George H.W. Bush was discharged from the hospital last week. The former president was hospitalized for a serious infection the day after the funeral for his wife, Barbara Bush. Many people wondered if the two events were somehow connected, if grief over the loss of his life partner somehow played a role in Bush’s illness.

The idea that marriage can affect your health, for good or bad, is probably as old as marriage itself, but in the 18th Century some mathematicians started to actually crunch the numbers, comparing life spans of married and unmarried people. They found the first evidence that your life partner dying increases your own risk of dying. It’s come to be known as the “Widowhood Effect.”

Dr. Nicholas Christakis runs the Human Nature Lab at Yale and co-authored some more recent studies that examined the widowhood effect in more detail. He says the widowhood effect, “fundamentally illustrates a very deep set of ideas regarding human social interaction, because look what it says: It says that when one person dies, it could contribute to or cause the death of another person.”

That’s why the widowhood effect has fascinated social scientists for hundreds of years and prompted additional study.

“What more profound an illustration of our connection to each other could there be than the fact that mortality might literally spread from person to person?” Christakis said.

About ten years ago, Dr. Christakis looked at how specific causes of death might affect the degree of risk for the survivor. Did it matter whether the spouse died from accident or disease, what type of disease, how sudden a death, and so on?

“The answer was, yes, it mattered what the previous spouse died of," Christakis said. "For instance, in the case of George H.W. Bush, it turns out that Barbara Bush died of chronic obstructive pulmonary disease and congestive heart failure. And those are two of the things that we found raise the risk of a widowhood effect the most in this paper that we published.”

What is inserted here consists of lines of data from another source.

(** * boss: the systemd proxy hooks (systemd.go)

    A shallow embedding of the three hook actions of [systemd.go] and of
    the helpers they call: [monitorTask], [trySendSignal], [reconnect],
    [isUnavailable], [setupNetworking], [cleanupPreviousTask] and
    [getConfig].

    The hooks talk to collaborators that live outside the repository (the
    containerd client, the network provisioner, the service register, the
    logger).  Every call to a collaborator is recorded, with its outcome,
    in a history; what a collaborator answers is given by an environment
    [Env] that may look at the whole history so far, so that a theorem
    quantified over [Env] speaks about every behaviour of the
    collaborators. *)

From Stdlib Require Import ZArith List String Bool Lia.
Import ListNotations.
Local Open Scope string_scope.
Local Open Scope list_scope.
Local Open Scope Z_scope.

(** ** Errors *)

(** A non-nil Go [error].  The two flags are what the two classifiers of
    containerd's errdefs package answer on the value:
    [unavailable] is [errdefs.IsUnavailable(errdefs.FromGRPC(e))] and
    [not_found] is [errdefs.IsNotFound(e)].  A Go value of type [error]
    is an [option error], [None] being [nil]. *)
Record error : Type := Err {
  message : string;
  unavailable : bool;
  not_found : bool
}.

Definition errors_New (msg : string) : error := Err msg false false.

Definition errUnableToSignal : error := errors_New "unable to signal task".

(** [func isUnavailable(err error) bool]; on [nil] both [FromGRPC] and
    [IsUnavailable] answer [nil] and [false]. *)
Definition isUnavailable (err : option error) : bool :=
  match err with
  | None => false
  | Some e => unavailable e
  end.

Definition IsNotFound (err : option error) : bool :=
  match err with
  | None => false
  | Some e => not_found e
  end.

(** ** Data passed around by the hooks *)

(** [containerd.ExitStatus]: [ExitCode()] is a uint32, [Error()] an error. *)
Record ExitStatus : Type := mkExit {
  ExitCode : Z;
  Error : option error
}.

(** [config.Service] is declared outside the files at hand; only its
    identity matters to the hooks, which pass it on to the register. *)
Record Service : Type := mkService {
  Port : Z;
  Labels : list string
}.

(** The two fields of [config.Container] that the hooks read.  [Services]
    is a Go map; the list gives the order in which [range] walks it. *)
Record Container : Type := mkContainer {
  Network : string;
  Services : list (string * Service)
}.

(** What [typeurl.UnmarshalAny] hands back: the type assertion of
    [getConfig] to a pointer to [config.Container] panics on anything
    else. *)
Inductive any : Type :=
| AnyContainer (c : Container)
| AnyOther.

And for the widow or widower, certain diseases are more likely to kill, like sepsis. “In fact, that's what George Bush was hospitalized for. So their case illustrates almost perfectly some of the analyses that we did that looked at the cause of death of the first person to die and the second person to die in this couple.”

Happily, former president Bush beat his infection and is now home recovering.

And that brings us to an important point: When we’re talking about the widowhood effect, we’re looking at statistics, not people. It’s not as if your spouse dies, and you’re suddenly at huge risk. We’re talking about small numbers of elderly people who die in any given year of their lives, and trends that aren’t really visible until they’re all added up. But Christakis says those larger trends are still instructive and should encourage practices that could nudge those statistics toward higher survival rates.

It starts with a different way of thinking about end of life care. Or, as Todd Rinehart puts it, “our care doesn't stop after the person dies. Our care continues.” Rinehart is the social work director for the division of Palliative Care and Geriatric Medicine at Mass General. He says their approach is not based specifically on the research on the widowhood effect, but they do integrate looking after the health of the survivors. “So we do follow people for the last 13 months after the death of their loved one,” he said.

Dr. Christakis’ research shows connecting with others diminishes the widowhood effect. A widower tends to be better off if they have other widowers to connect with. Rinehart says he’s seen a benefit himself in group therapy.

“I think that's the really the benefit of group work is that you're able to identify with others who are sharing the similar experience," Rinehart said. "They feel as though they've lost a part of themselves because they almost saw themselves as a unit. And so now one piece of that unit overnight is not there. And so if you're 70 or 80 how do you define yourself? Who are you now? Some people feel as though they've lost a limb they've lost a piece of them.”

But Rinehart says the reality is most people don’t opt for additional counseling, and everyone copes in different ways. Some people may already have the kind of support found in group counseling, and others may simply not need it. “They're trying to adjust to this new life — this new way of living that's unfamiliar.”

But the most profound finding regarding the widowhood effect involves considering the time before a loved one dies. Dr. Christakis says the widowhood effect is influenced not just by the cause of death; it’s also affected by the quality of care the dying spouse receives.

“If you take good care of people who are dying,” he says, “it reduces the risk of death of their beloved survivors.” He suggests that is something we should consider in providing quality hospice care for all: making sure our loved ones have a good death can reduce stress and contribute to our own health and longevity.